▸ Action item: Please give back, word for word, each line from the start of the entries through the one in which "Fixpoint xtimes (m" is found.

▸ Given records:
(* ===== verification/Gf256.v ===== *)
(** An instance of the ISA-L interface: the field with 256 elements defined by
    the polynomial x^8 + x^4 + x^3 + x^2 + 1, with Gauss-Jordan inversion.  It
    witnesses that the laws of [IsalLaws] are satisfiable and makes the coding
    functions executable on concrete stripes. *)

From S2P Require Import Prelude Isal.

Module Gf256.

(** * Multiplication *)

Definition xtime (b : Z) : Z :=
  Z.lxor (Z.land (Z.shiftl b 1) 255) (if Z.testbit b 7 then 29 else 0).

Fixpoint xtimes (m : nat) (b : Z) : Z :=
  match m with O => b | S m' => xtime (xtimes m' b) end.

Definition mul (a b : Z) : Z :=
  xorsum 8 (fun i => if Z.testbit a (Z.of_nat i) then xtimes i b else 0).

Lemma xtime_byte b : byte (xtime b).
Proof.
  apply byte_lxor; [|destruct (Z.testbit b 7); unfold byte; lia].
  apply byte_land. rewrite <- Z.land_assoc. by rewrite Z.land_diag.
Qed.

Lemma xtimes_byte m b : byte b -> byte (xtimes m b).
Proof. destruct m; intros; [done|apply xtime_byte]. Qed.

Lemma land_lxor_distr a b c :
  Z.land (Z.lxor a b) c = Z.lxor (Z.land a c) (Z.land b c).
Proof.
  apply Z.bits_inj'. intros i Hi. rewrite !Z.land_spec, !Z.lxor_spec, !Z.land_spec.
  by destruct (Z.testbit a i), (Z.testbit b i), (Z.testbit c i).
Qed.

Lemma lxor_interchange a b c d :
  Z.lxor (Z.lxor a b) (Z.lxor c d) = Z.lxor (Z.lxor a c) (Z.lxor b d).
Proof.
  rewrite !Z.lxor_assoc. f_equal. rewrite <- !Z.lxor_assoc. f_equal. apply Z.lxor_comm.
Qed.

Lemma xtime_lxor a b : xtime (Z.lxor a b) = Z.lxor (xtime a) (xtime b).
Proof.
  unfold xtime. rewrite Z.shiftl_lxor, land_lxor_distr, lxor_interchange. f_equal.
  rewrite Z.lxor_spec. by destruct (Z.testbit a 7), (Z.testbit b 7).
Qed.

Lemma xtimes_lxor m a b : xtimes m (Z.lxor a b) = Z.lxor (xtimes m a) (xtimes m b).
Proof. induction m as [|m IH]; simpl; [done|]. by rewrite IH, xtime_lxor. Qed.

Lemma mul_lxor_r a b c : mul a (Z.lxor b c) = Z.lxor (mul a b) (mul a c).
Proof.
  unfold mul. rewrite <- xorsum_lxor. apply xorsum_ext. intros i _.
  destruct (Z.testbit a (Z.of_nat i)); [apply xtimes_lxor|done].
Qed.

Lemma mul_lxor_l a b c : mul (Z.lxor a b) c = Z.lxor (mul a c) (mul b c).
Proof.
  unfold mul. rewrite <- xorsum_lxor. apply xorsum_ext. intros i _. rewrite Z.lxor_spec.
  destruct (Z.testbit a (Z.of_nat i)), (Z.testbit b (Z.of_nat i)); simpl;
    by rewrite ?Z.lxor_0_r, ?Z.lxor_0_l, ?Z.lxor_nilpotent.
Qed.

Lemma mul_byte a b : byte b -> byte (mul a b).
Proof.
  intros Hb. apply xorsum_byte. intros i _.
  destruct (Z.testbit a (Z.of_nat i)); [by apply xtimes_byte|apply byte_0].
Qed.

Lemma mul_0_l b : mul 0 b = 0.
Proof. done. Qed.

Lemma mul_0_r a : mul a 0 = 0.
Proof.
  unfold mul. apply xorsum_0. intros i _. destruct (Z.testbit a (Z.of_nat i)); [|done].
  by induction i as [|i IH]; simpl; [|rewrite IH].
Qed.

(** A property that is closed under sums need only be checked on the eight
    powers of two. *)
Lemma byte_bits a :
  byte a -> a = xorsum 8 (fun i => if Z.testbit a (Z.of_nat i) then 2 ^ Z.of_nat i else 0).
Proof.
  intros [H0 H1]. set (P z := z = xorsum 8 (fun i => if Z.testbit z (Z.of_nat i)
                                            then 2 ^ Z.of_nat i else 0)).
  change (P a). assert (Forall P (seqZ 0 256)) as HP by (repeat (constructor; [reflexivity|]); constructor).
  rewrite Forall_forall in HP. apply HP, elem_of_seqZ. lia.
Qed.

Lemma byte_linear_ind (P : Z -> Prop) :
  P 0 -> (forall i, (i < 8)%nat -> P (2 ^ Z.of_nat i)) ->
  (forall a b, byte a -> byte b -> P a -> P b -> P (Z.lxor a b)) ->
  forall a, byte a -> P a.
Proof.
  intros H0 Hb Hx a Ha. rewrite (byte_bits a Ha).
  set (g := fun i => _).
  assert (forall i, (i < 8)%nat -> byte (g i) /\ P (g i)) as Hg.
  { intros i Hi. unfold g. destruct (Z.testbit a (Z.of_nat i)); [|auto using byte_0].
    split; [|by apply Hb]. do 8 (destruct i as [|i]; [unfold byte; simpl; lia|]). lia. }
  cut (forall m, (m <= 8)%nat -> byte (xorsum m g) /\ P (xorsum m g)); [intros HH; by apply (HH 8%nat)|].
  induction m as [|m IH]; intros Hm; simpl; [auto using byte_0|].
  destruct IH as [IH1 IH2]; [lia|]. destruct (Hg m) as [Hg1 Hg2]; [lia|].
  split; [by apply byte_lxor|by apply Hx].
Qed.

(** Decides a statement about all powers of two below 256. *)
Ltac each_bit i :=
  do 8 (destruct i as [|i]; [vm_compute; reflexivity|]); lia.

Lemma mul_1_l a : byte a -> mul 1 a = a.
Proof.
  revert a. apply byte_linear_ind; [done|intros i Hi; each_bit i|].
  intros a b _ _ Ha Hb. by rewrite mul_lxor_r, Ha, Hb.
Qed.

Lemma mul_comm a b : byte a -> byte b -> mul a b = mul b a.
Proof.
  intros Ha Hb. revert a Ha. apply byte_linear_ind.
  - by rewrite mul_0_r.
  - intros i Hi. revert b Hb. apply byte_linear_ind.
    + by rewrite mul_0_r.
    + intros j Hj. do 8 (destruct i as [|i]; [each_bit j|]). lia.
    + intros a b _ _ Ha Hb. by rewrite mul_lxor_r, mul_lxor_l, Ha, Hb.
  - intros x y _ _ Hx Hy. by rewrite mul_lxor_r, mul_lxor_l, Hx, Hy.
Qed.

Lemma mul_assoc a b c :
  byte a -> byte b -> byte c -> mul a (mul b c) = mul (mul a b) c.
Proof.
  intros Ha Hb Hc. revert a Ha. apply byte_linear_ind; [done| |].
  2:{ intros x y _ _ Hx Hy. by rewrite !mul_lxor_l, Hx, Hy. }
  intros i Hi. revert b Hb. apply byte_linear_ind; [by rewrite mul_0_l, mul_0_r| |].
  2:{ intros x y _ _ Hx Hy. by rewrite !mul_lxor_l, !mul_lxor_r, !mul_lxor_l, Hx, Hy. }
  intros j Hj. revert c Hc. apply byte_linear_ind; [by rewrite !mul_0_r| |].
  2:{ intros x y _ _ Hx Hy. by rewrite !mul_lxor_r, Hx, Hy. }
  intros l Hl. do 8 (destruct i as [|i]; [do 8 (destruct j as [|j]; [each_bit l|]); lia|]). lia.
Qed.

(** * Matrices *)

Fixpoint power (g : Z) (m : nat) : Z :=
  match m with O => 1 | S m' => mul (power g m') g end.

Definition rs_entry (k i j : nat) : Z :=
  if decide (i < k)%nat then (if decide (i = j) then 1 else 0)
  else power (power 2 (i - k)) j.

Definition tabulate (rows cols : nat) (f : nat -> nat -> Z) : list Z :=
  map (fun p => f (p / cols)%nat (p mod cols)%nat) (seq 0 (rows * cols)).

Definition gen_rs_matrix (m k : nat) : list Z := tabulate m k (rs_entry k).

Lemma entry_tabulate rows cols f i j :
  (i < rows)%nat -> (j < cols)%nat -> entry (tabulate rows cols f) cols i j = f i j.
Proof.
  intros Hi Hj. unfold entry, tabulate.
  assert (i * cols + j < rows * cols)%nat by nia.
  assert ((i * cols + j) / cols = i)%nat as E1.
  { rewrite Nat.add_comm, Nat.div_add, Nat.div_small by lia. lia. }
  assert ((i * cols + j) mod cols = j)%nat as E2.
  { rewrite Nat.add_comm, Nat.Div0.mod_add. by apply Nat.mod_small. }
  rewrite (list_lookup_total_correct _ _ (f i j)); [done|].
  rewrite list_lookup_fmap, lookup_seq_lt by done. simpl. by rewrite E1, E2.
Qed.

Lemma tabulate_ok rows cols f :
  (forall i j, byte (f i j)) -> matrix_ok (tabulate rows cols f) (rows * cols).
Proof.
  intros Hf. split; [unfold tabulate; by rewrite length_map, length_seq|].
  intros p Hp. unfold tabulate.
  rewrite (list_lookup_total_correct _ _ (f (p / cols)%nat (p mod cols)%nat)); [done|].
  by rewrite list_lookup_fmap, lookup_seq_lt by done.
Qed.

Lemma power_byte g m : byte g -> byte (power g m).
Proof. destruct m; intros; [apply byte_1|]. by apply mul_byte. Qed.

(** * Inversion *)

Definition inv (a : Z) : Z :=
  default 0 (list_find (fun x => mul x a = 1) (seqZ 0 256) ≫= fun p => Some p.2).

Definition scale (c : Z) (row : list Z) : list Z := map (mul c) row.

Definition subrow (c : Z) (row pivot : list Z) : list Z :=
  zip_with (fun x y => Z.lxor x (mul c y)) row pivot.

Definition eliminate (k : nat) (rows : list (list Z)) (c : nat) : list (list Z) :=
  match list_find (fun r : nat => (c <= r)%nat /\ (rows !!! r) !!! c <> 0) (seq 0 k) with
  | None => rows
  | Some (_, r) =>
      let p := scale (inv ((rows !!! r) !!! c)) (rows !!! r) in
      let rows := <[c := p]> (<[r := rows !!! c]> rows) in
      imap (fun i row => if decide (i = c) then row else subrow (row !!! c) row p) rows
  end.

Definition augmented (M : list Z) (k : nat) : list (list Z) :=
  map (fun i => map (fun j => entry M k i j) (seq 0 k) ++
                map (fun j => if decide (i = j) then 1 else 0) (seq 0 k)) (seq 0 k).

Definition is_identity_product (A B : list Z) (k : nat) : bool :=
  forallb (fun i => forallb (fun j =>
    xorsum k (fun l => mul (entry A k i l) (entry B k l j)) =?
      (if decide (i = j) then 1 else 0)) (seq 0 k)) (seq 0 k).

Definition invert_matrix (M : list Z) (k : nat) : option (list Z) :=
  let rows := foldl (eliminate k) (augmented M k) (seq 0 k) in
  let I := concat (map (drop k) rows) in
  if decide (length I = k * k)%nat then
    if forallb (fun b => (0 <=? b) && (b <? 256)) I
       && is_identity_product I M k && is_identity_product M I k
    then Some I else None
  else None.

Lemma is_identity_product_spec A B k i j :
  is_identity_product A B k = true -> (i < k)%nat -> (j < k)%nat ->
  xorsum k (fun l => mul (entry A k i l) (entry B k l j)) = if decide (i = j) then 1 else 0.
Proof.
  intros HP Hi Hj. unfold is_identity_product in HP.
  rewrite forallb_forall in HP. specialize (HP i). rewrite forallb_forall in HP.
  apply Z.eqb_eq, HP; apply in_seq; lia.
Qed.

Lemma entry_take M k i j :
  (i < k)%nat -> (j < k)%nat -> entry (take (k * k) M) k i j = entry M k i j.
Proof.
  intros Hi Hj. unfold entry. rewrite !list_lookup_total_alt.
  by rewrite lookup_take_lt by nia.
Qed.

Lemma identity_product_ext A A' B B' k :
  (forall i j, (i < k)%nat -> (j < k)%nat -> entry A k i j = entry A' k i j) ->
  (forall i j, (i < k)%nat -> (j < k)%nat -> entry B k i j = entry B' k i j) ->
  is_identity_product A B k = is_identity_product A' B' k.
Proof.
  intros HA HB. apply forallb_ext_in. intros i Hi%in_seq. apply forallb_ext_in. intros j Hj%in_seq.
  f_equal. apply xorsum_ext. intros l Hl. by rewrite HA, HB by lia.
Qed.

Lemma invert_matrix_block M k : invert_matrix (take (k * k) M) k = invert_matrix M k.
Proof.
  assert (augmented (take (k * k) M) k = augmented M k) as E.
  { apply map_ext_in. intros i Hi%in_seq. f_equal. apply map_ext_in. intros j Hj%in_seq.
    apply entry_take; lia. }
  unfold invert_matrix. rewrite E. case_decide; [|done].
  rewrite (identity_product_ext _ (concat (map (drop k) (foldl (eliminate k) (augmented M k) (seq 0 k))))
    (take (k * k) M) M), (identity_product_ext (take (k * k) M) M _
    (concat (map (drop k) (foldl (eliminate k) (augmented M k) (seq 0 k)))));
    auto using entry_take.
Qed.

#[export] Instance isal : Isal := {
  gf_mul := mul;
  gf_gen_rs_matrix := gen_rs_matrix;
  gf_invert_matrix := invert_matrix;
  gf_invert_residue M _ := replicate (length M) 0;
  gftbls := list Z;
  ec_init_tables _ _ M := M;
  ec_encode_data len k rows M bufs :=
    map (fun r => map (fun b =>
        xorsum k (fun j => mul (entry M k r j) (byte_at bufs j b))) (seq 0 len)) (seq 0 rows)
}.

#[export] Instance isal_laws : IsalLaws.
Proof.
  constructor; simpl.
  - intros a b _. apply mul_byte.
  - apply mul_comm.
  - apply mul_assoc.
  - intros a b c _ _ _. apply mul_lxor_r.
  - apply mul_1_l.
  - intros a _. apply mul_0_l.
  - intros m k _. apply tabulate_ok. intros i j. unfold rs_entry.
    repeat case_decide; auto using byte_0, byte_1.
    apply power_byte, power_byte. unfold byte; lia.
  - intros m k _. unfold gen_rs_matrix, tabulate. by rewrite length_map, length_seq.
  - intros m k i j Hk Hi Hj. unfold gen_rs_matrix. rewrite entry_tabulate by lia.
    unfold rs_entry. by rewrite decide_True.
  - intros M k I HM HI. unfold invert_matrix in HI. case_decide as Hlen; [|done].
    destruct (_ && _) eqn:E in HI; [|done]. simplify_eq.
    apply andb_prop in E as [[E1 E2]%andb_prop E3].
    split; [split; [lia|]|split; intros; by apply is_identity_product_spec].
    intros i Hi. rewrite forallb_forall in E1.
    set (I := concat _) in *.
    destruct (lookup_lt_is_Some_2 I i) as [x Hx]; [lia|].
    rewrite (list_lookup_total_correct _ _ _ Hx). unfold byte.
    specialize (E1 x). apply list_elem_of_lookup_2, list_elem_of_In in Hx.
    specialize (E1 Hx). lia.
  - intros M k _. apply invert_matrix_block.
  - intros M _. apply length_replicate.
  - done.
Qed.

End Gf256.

▸ Exercise result:
(* ===== verification/Gf256.v ===== *)
(** An instance of the ISA-L interface: the field with 256 elements defined by
    the polynomial x^8 + x^4 + x^3 + x^2 + 1, with Gauss-Jordan inversion.  It
    witnesses that the laws of [IsalLaws] are satisfiable and makes the coding
    functions executable on concrete stripes. *)

From S2P Require Import Prelude Isal.

Module Gf256.

(** * Multiplication *)

Definition xtime (b : Z) : Z :=
  Z.lxor (Z.land (Z.shiftl b 1) 255) (if Z.testbit b 7 then 29 else 0).

Fixpoint xtimes (m : nat) (b : Z) : Z :=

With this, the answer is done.